The Investment Advisory Committee recommends that the SEC prepare and publish an analysis of the players in the various SPAC stages, their compensation, and their incentives.  Based on the information contained in that analysis, the Committee may follow-up with additional actions including hosting another panel discussion to re-examine the issues raised, or even crafting additional recommendations to the Commission regarding SPACs.  The Investment Advisory Committee’s meeting notes on SPACs from August 26, 2021 can be found at https://www.sec.gov/spotlight/investor-advisory-committee-2012/draft-recommendation-of-the-iap-and-iao-subcommittees-on-spacs-082621.pdf.

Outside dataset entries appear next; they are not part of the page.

Definition Achievement_dict (a : Achievement) : doc :=
  <["id" := VStr (ach_id a)]> (
  <["name" := VStr (ach_name a)]> (
  <["description" := VStr (ach_description a)]> (
  <["icon" := VStr (ach_icon a)]> (
  <["unlocked" := VBool (ach_unlocked a)]> (
  <["unlocked_at" := opt_str (ach_unlocked_at a)]> (
  <["pet_id" := VStr (ach_pet_id a)]> ∅)))))).

Definition ShopItem_dict (i : ShopItem) : doc :=
  <["id" := VStr (si_id i)]> (
  <["name" := VStr (si_name i)]> (
  <["description" := VStr (si_description i)]> (
  <["price" := VInt (si_price i)]> (
  <["category" := VStr (si_category i)]> (
  <["icon" := VStr (si_icon i)]> ∅))))).

(** *** Building a model from the fields of a document

    A field that is absent takes the model's default, a required field
    that is absent or a value of another type is a [ValidationError]; the
    coercions of the validation library between types (a numeric string
    for an [int], say) are not modelled.  Extra fields are ignored. *)

Definition field_str (d : doc) (key : string) (default : option string)
    : result string :=
  match d !! key, default with
  | Some (VStr s), _ => Ok s
  | None, Some s => Ok s
  | _, _ => Raise ValidationError
  end.

Definition field_int (d : doc) (key : string) (default : option Z)
    : result Z :=
  match d !! key, default with
  | Some (VInt z), _ => Ok z
  | Some (VBool b), _ => Ok (if b then 1 else 0)
  | None, Some z => Ok z
  | _, _ => Raise ValidationError
  end.

Definition field_bool (d : doc) (key : string) (default : bool)
    : result bool :=
  match d !! key with
  | Some (VBool b) => Ok b
  | None => Ok default
  | _ => Raise ValidationError
  end.
(** * Two-pass XMLTV parser and batched SQLite loader of [backend/epg_parser.py]

    A shallow embedding of [ChannelHandler], [ProgramHandler],
    [TwoPassEPGParser], [parse_epg_file] and [process_source], together with
    the part of SQLite that the schema of [init_database] relies on (primary
    keys, foreign keys with [ON DELETE CASCADE], transactions).

    Conventions.
    - Python [str] is [string]; only ASCII text is modelled.
    - Python [int] counters are [Z].
    - A [dict] used as a record (the candidate channel or programme) is a
      Rocq record; the attribute dictionary of an element is a [gmap].
    - The three tables are [gmap]s from the primary key to the row.
    - The SAX parser is its list of callbacks, closed by [endDocument] or by
      the exception it raised.
    - Exceptions of the store other than [sqlite3.IntegrityError] come from
      a fault plan carried by the connection: one flag is consumed by every
      write statement and every COMMIT that sits inside a [try]. BEGIN and
      ROLLBACK raise nothing. *)

From Stdlib Require Import ZArith Ascii String List Bool Lia.
From Stdlib Require QArith.
From stdpp Require Import base option strings list gmap fin_maps.

Local Open Scope Z_scope.
#[local] Set Warnings "-clear-no-such-hyp,-register-all".
Local Open Scope string_scope.

(** ** Strings *)

Module Str.

(** [str.isspace] on the ASCII range: TAB, LF, VT, FF, CR, FS, GS, RS, US, SP. *)
Definition isspace (c : ascii) : bool :=
  let n := nat_of_ascii c in
  ((9 <=? n)%nat && (n <=? 13)%nat) || ((28 <=? n)%nat && (n <=? 32)%nat).

Fixpoint lstrip (s : string) : string :=
  match s with
  | EmptyString => EmptyString
  | String c r => if isspace c then lstrip r else s
  end.

Fixpoint rstrip (s : string) : string :=
  match s with
  | EmptyString => EmptyString
  | String c r =>
      match rstrip r with
      | EmptyString => if isspace c then EmptyString else String c EmptyString
      | r' => String c r'
      end
  end.

(** [s.strip()] *)
Definition strip (s : string) : string := rstrip (lstrip s).

(** [needle in hay] *)
Fixpoint contains (needle hay : string) : bool :=
  String.prefix needle hay ||
  match hay with
  | EmptyString => false
  | String _ r => contains needle r
  end.

(** Truth value of a [str]: the empty string is false. *)
Definition truthy (s : string) : bool :=
  match s with EmptyString => false | _ => true end.

(** Truth value of a value that is [None] or a [str]. *)
Definition truthy_opt (o : option string) : bool :=
  match o with None => false | Some s => truthy s end.

End Str.

(** ** Rows and tables (schema of [init_database]) *)

(** A row of [sources]. *)
Record source_row := SourceRow {
  src_id : string;
  src_name : string;
  src_url : option string;
  src_file_path : option string;
  src_channel_count : Z;
  src_program_count : Z;
  src_last_updated : string
}.

(** The candidate [current_channel] and a row of [channels]. *)
Record channel := Channel {
  ch_id : string;
  ch_source_id : string;
  ch_name : string;
  ch_icon : option string
}.

(** The candidate [current_program] and a row of [programs]. *)
Record program := Program {
  pr_id : string;
  pr_channel_id : string;
  pr_title : string;
  pr_description : option string;
  pr_start : string;
  pr_stop : string;
  pr_category : option string
}.

Record tables := Tables {
  sources : gmap string source_row;
  channels : gmap string channel;
  programs : gmap string program
}.

(** What the handlers and the parser write to the logger. *)
Inductive log_entry :=
| StartingFirstPass
| StartingSecondPass
| FirstPassComplete (n : Z)
| ErrorFirstPass
| SecondPassComplete (n skipped : Z)
| ErrorSecondPass
| ProcessedChannels (n : Z)
| ProcessedPrograms (n skipped : Z)
| ErrorChannelBatch
| ErrorProgramBatch
| ProgramIntegrityError (id channel_id : string)
| UpdatedSourceStatistics (nc np : Z)
| FailedSourceStatistics
| CompletedParsing (nc np : Z)
| SkippedWarning (n : Z)
| ErrorParsing
| DeletedExisting.

(** The connection: the tables as the connection sees them, the tables as
    they were when the open transaction began, the fault plan, the clock of
    the store (what [CURRENT_TIMESTAMP] evaluates to) and the log. *)
Record world := World {
  store : tables;
  txn : option tables;
  faults : list bool;
  store_clock : string;
  log : list log_entry
}.

Definition set_store (t : tables) (w : world) : world :=
  World t (txn w) (faults w) (store_clock w) (log w).

Definition set_txn (x : option tables) (w : world) : world :=
  World (store w) x (faults w) (store_clock w) (log w).

Definition set_faults (f : list bool) (w : world) : world :=
  World (store w) (txn w) f (store_clock w) (log w).

Definition logger (e : log_entry) (w : world) : world :=
  World (store w) (txn w) (faults w) (store_clock w) (log w ++ [e]).

(** ** Statements *)

(** How a statement ends: normally, with [sqlite3.IntegrityError], or with
    another exception. *)
Inductive outcome := Done | IntegrityError | OtherError.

On the topic of SPACs, Chairman Gensler expressed particular interest in disclosure regarding dilution and costs for investors.  The Committee’s August 26, 2021 meeting notes reveal that one method of enhancing disclosure would be to require issuers to provide a table of the cash per share contingent on specified levels of redemption, paralleling the cash net of fees required on the cover of an IPO prospectus, so they understand the impact of de-SPAC dilution.